(* ===== verification/Jenga.v ===== *)
(** * The Jenga page pool (kv_cache/paged_kv_cache/jenga_block_pool.py, block_utils.py)

    Several caches with pages of different sizes share the bytes of one pool. A huge
    block is a number of pages of each cache, of which one cache at a time uses it. A
    little block is referred to by its cache and its page index, a huge block by its
    index; the four dictionaries of the pool keyed by cache are one dictionary of
    records. The null block of a cache, page 0, is with the others in [blocks]. *)

From S2P Require Import Prelude FreeQueue.

(** ** Blocks *)
Module HugeKVCacheBlock.

Record t := mk {
  _bid : Z;
  little_blocks : gmap string (list Z);
  little_block_type : option string;
  _prev : option Z;
  _next : option Z
}.
Definition fresh (i : Z) : t := mk i ∅ None None None.
Definition set_type (c : string) (b : t) : t := mk (_bid b) (little_blocks b) (Some c) (_prev b) (_next b).
Definition set_little (m : gmap string (list Z)) (b : t) : t := mk (_bid b) m (little_block_type b) (_prev b) (_next b).

#[global] Program Instance node : FreeListNode t := {|
  bid := _bid;
  prev_free_block := _prev;
  next_free_block := _next;
  set_prev x b := mk (_bid b) (little_blocks b) (little_block_type b) x (_next b);
  set_next x b := mk (_bid b) (little_blocks b) (little_block_type b) (_prev b) x;
  erase b := mk (_bid b) (little_blocks b) (little_block_type b) None None
|}.
Solve All Obligations with done.

End HugeKVCacheBlock.

Module LittleKVCacheBlock.

Record t := mk {
  _bid : Z;
  huge_block : Z;
  ref_cnt : Z;
  block_hash : option bytes;
  is_null : bool;
  _prev : option Z;
  _next : option Z
}.
Definition fresh (i h : Z) : t := mk i h 0 None false None None.
Definition null : t := mk 0 0 42 None true None None.
Definition set_ref_cnt (n : Z) (b : t) : t := mk (_bid b) (huge_block b) n (block_hash b) (is_null b) (_prev b) (_next b).
Definition set_hash (h : option bytes) (b : t) : t := mk (_bid b) (huge_block b) (ref_cnt b) h (is_null b) (_prev b) (_next b).

#[global] Program Instance node : FreeListNode t := {|
  bid := _bid;
  prev_free_block := _prev;
  next_free_block := _next;
  set_prev x b := mk (_bid b) (huge_block b) (ref_cnt b) (block_hash b) (is_null b) x (_next b);
  set_next x b := mk (_bid b) (huge_block b) (ref_cnt b) (block_hash b) (is_null b) (_prev b) x;
  erase b := mk (_bid b) (huge_block b) (ref_cnt b) (block_hash b) (is_null b) None None
|}.
Solve All Obligations with done.

End LittleKVCacheBlock.

(** ** Sizing *)

(** [reduce(lambda x, y: x * y // gcd(x, y), numbers)] *)
Definition lcm (numbers : list Z) : outcome Z :=
  match numbers with
  | [] => Raise TypeError
  | x :: l => Ok (foldl (λ x y, x * y / Z.gcd x y) x l)
  end.

Definition compute_jenga_ratios (available_bytes : Z) (cache_sizes : list (string * Z)) : outcome (Z * Z * list (string * Z)) :=
  if len cache_sizes =? 0 then Raise ValueError
  else if existsb (λ '(_, size), size <=? 0) cache_sizes then Raise ValueError
  else if available_bytes <=? 0 then Raise ValueError
  else match lcm cache_sizes.*2 with
    | Raise e => Raise e
    | Ok huge_page_bytes =>
        let num_huge_blocks := available_bytes / huge_page_bytes in
        if num_huge_blocks <? 2 then Raise ValueError
        else Ok (num_huge_blocks, huge_page_bytes, map (λ '(cache_id, size), (cache_id, huge_page_bytes / size)) cache_sizes)
    end.

Module JengaBlockPool.
Import HugeKVCacheBlock LittleKVCacheBlock.

(** The entry of one cache in [cache_ratios], [little_blocks] with
    [null_little_blocks], [free_little_blocks] and [prefix_caches] *)
Record cache := mk_cache {
  ratio : Z;
  blocks : gmap Z LittleKVCacheBlock.t;
  free : FreeQueue.queue;
  prefix : gmap bytes Z
}.
Definition set_blocks (x : gmap Z LittleKVCacheBlock.t) (c : cache) : cache := mk_cache (ratio c) x (free c) (prefix c).
Definition set_free (x : FreeQueue.queue) (c : cache) : cache := mk_cache (ratio c) (blocks c) x (prefix c).
Definition set_prefix (x : gmap bytes Z) (c : cache) : cache := mk_cache (ratio c) (blocks c) (free c) x.

(** [huge]: the objects, the null block 0 included; [huge_blocks]: the allocatable ones *)
Record t := mk {
  caches : gmap string cache;
  huge : gmap Z HugeKVCacheBlock.t;
  huge_blocks : list Z;
  free_huge_blocks : FreeQueue.queue
}.
Definition set_caches (x : gmap string cache) (p : t) : t := mk x (huge p) (huge_blocks p) (free_huge_blocks p).
Definition set_huge (x : gmap Z HugeKVCacheBlock.t) (p : t) : t := mk (caches p) x (huge_blocks p) (free_huge_blocks p).
Definition set_free_huge (x : FreeQueue.queue) (p : t) : t := mk (caches p) (huge p) (huge_blocks p) x.

(** *** Construction *)
Definition init_cache (num_huge_blocks ratio : Z) : cache :=
  mk_cache ratio
    (<[0 := LittleKVCacheBlock.null]>
      (list_to_map ((λ idx, (idx, LittleKVCacheBlock.fresh idx (idx / ratio))) <$> zrange ratio (ratio * num_huge_blocks))))
    FreeQueue.no_queue ∅.

Definition init_huge (cache_ratios : gmap string Z) (h : Z) : HugeKVCacheBlock.t :=
  HugeKVCacheBlock.set_little
    (if h =? 0 then (λ _, [0]) <$> cache_ratios else (λ ratio, zrange (h * ratio) (h * ratio + ratio)) <$> cache_ratios)
    (HugeKVCacheBlock.fresh h).

Definition init (num_huge_blocks : Z) (cache_ratios : list (string * Z)) : outcome t :=
  if num_huge_blocks <? 2 then Raise ValueError
  else if len cache_ratios =? 0 then Raise ValueError
  else if existsb (λ '(_, ratio), ratio <=? 0) cache_ratios then Raise ValueError
  else
    let ratios := list_to_map cache_ratios in
    let blocks := zrange 1 num_huge_blocks in
    let s := (FreeQueue.init blocks
      (FreeQueue.mkst (list_to_map ((λ h, (h, init_huge ratios h)) <$> zrange 0 num_huge_blocks)) FreeQueue.no_queue)).2 in
    Ok (mk (init_cache num_huge_blocks <$> ratios) (FreeQueue.heap s) blocks (FreeQueue.q s)).

(** *** The objects and the queues *)
Definition cache_of (c : string) : M t cache := let! p := get in of_option KeyError (caches p !! c).
Definition on_cache (c : string) (f : cache → cache) : M t unit := modify (λ p, set_caches (alter f c (caches p)) p).

Definition block (c : string) (r : Z) : M t LittleKVCacheBlock.t :=
  let! x := cache_of c in of_option AttributeError (blocks x !! r).
Definition on_block (c : string) (r : Z) (f : LittleKVCacheBlock.t → LittleKVCacheBlock.t) : M t unit :=
  on_cache c (λ x, set_blocks (alter f r (blocks x)) x).
Definition huge_at (h : Z) : M t HugeKVCacheBlock.t := let! p := get in of_option AttributeError (huge p !! h).

(** A call into [free_little_blocks[c]] *)
Definition in_free {A} (c : string) (m : M (FreeQueue.st LittleKVCacheBlock.t) A) : M t A :=
  let! x := cache_of c in
  zoom (λ _, FreeQueue.mkst (blocks x) (free x))
    (λ s p, set_caches (<[c := set_free (FreeQueue.q s) (set_blocks (FreeQueue.heap s) x)]> (caches p)) p) m.
(** A call into [free_huge_blocks] *)
Definition in_huge {A} (m : M (FreeQueue.st HugeKVCacheBlock.t) A) : M t A :=
  zoom (λ p, FreeQueue.mkst (huge p) (free_huge_blocks p))
    (λ s p, set_free_huge (FreeQueue.q s) (set_huge (FreeQueue.heap s) p)) m.

(** [HugeKVCacheBlock.ref_cnt] *)
Definition huge_ref_cnt (b : HugeKVCacheBlock.t) : M t Z :=
  match little_block_type b with
  | None => ret 0
  | Some c =>
      let! l := of_option KeyError (little_blocks b !! c) in
      for_fold l 0 (λ n r, let! x := block c r in ret (n + ref_cnt x))
  end.

(** *** Operations *)

Definition uncommit_block (c : string) (r : Z) : M t unit :=
  let! b := block c r in
  match block_hash b with
  | None => ret tt
  | Some h =>
      let! x := cache_of c in
      raise_if (bool_decide (prefix x !! h = None)) KeyError;;
      on_cache c (λ x, set_prefix (delete h (prefix x)) x);;
      on_block c r (set_hash None)
  end.

Definition _claim_huge_block (h : Z) (cache_id : string) : M t unit :=
  let! b := huge_at h in
  let! n := huge_ref_cnt b in
  py_assert (n =? 0);;
  let! p := get in
  when (FreeQueue.contains b (free_huge_blocks p)) (in_huge (FreeQueue.remove h));;
  match little_block_type b with
  | Some prev_type =>
      when (negb (bool_decide (prev_type = cache_id)))
        (let! l := of_option KeyError (little_blocks b !! prev_type) in for_each l (uncommit_block prev_type))
  | None => ret tt
  end;;
  modify (λ p, set_huge (alter (set_type cache_id) h (huge p)) p);;
  let! l := of_option KeyError (little_blocks b !! cache_id) in
  for_each l (λ r, in_free cache_id (FreeQueue.append r)).

Definition alloc_block (cache_id : string) : M t Z :=
  let! x := cache_of cache_id in
  when (FreeQueue.length (free x) =? 0)
    (let! p := get in
     raise_if (FreeQueue.length (free_huge_blocks p) =? 0) InsufficientBlocksError;;
     let! h := in_huge FreeQueue.popleft in
     _claim_huge_block h cache_id);;
  let! r := in_free cache_id FreeQueue.popleft in
  uncommit_block cache_id r;;
  on_block cache_id r (λ b, set_ref_cnt (ref_cnt b + 1) b);;
  ret r.

Definition commit_into_prefix_cache (h : bytes) (c : string) (r : Z) : M t unit :=
  let! b := block c r in
  py_assert (negb (is_null b));;
  py_assert (bool_decide (block_hash b = None));;
  let! x := cache_of c in
  py_assert (bool_decide (prefix x !! h = None));;
  on_cache c (λ x, set_prefix (<[h := r]> (prefix x)) x);;
  on_block c r (set_hash (Some h)).

Definition free_block (c : string) (r : Z) : M t unit :=
  let! b := block c r in
  if is_null b then ret tt else
  on_block c r (λ b, set_ref_cnt (ref_cnt b - 1) b);;
  let! b := block c r in
  py_assert (0 <=? ref_cnt b);;
  when (ref_cnt b =? 0)
    (in_free c (FreeQueue.append r);;
     let! hb := huge_at (huge_block b) in
     let! n := huge_ref_cnt hb in
     when (n =? 0)
       (py_assert (bool_decide (little_block_type hb = Some c));;
        let! l := of_option KeyError (little_blocks hb !! c) in
        for_each l (λ r, in_free c (FreeQueue.remove r));;
        in_huge (FreeQueue.append (huge_block b)))).

Definition touch (c : string) (r : Z) : M t unit :=
  let! b := block c r in
  let! hb := huge_at (huge_block b) in
  py_assert (bool_decide (little_block_type hb = Some c));;
  when (ref_cnt b =? 0)
    (let! p := get in
     when (FreeQueue.contains hb (free_huge_blocks p)) (_claim_huge_block (huge_block b) c);;
     in_free c (FreeQueue.remove r));;
  on_block c r (λ b, set_ref_cnt (ref_cnt b + 1) b).

Definition get_or_commit_into_prefix_cache (h : bytes) (c : string) (r : Z) : M t (option Z) :=
  let! b := block c r in
  py_assert (negb (is_null b));;
  let! x := cache_of c in
  match prefix x !! h with
  | Some r' =>
      let! b' := block c r' in
      if LittleKVCacheBlock._bid b =? LittleKVCacheBlock._bid b' then ret None else
      touch c r';;
      let! b := block c r in
      py_assert (bool_decide (block_hash b = None));;
      free_block c r;;
      ret (Some r')
  | None => commit_into_prefix_cache h c r;; ret None
  end.

Definition num_free_blocks (c : string) : M t Z :=
  let! x := cache_of c in
  let! p := get in
  ret (FreeQueue.length (free_huge_blocks p) * ratio x + FreeQueue.length (free x)).

(** The order in which a dictionary is read does not show in the result. *)
Definition reset_prefix_cache : M t (gmap string Z) :=
  let! p := get in
  for_fold (map_to_list (caches p)) ∅ (λ purged '(c, x),
    let! unreferenced := for_fold (map_to_list (prefix x)) [] (λ acc '(h, r),
      let! b := block c r in ret (if ref_cnt b =? 0 then acc ++ [h] else acc)) in
    for_each unreferenced (λ h,
      let! x := cache_of c in
      let! r := of_option KeyError (prefix x !! h) in
      on_cache c (λ x, set_prefix (delete h (prefix x)) x);;
      on_block c r (set_hash None));;
    ret (<[c := len unreferenced]> purged)).

End JengaBlockPool.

### Exercise aim
Identify the lines above that contain the word "fresh", then copy them.

### Final answer
Definition fresh (i : Z) : t := mk i ∅ None None None.
Definition fresh (i h : Z) : t := mk i h 0 None false None None.
      (list_to_map ((λ idx, (idx, LittleKVCacheBlock.fresh idx (idx / ratio))) <$> zrange ratio (ratio * num_huge_blocks))))
    (HugeKVCacheBlock.fresh h).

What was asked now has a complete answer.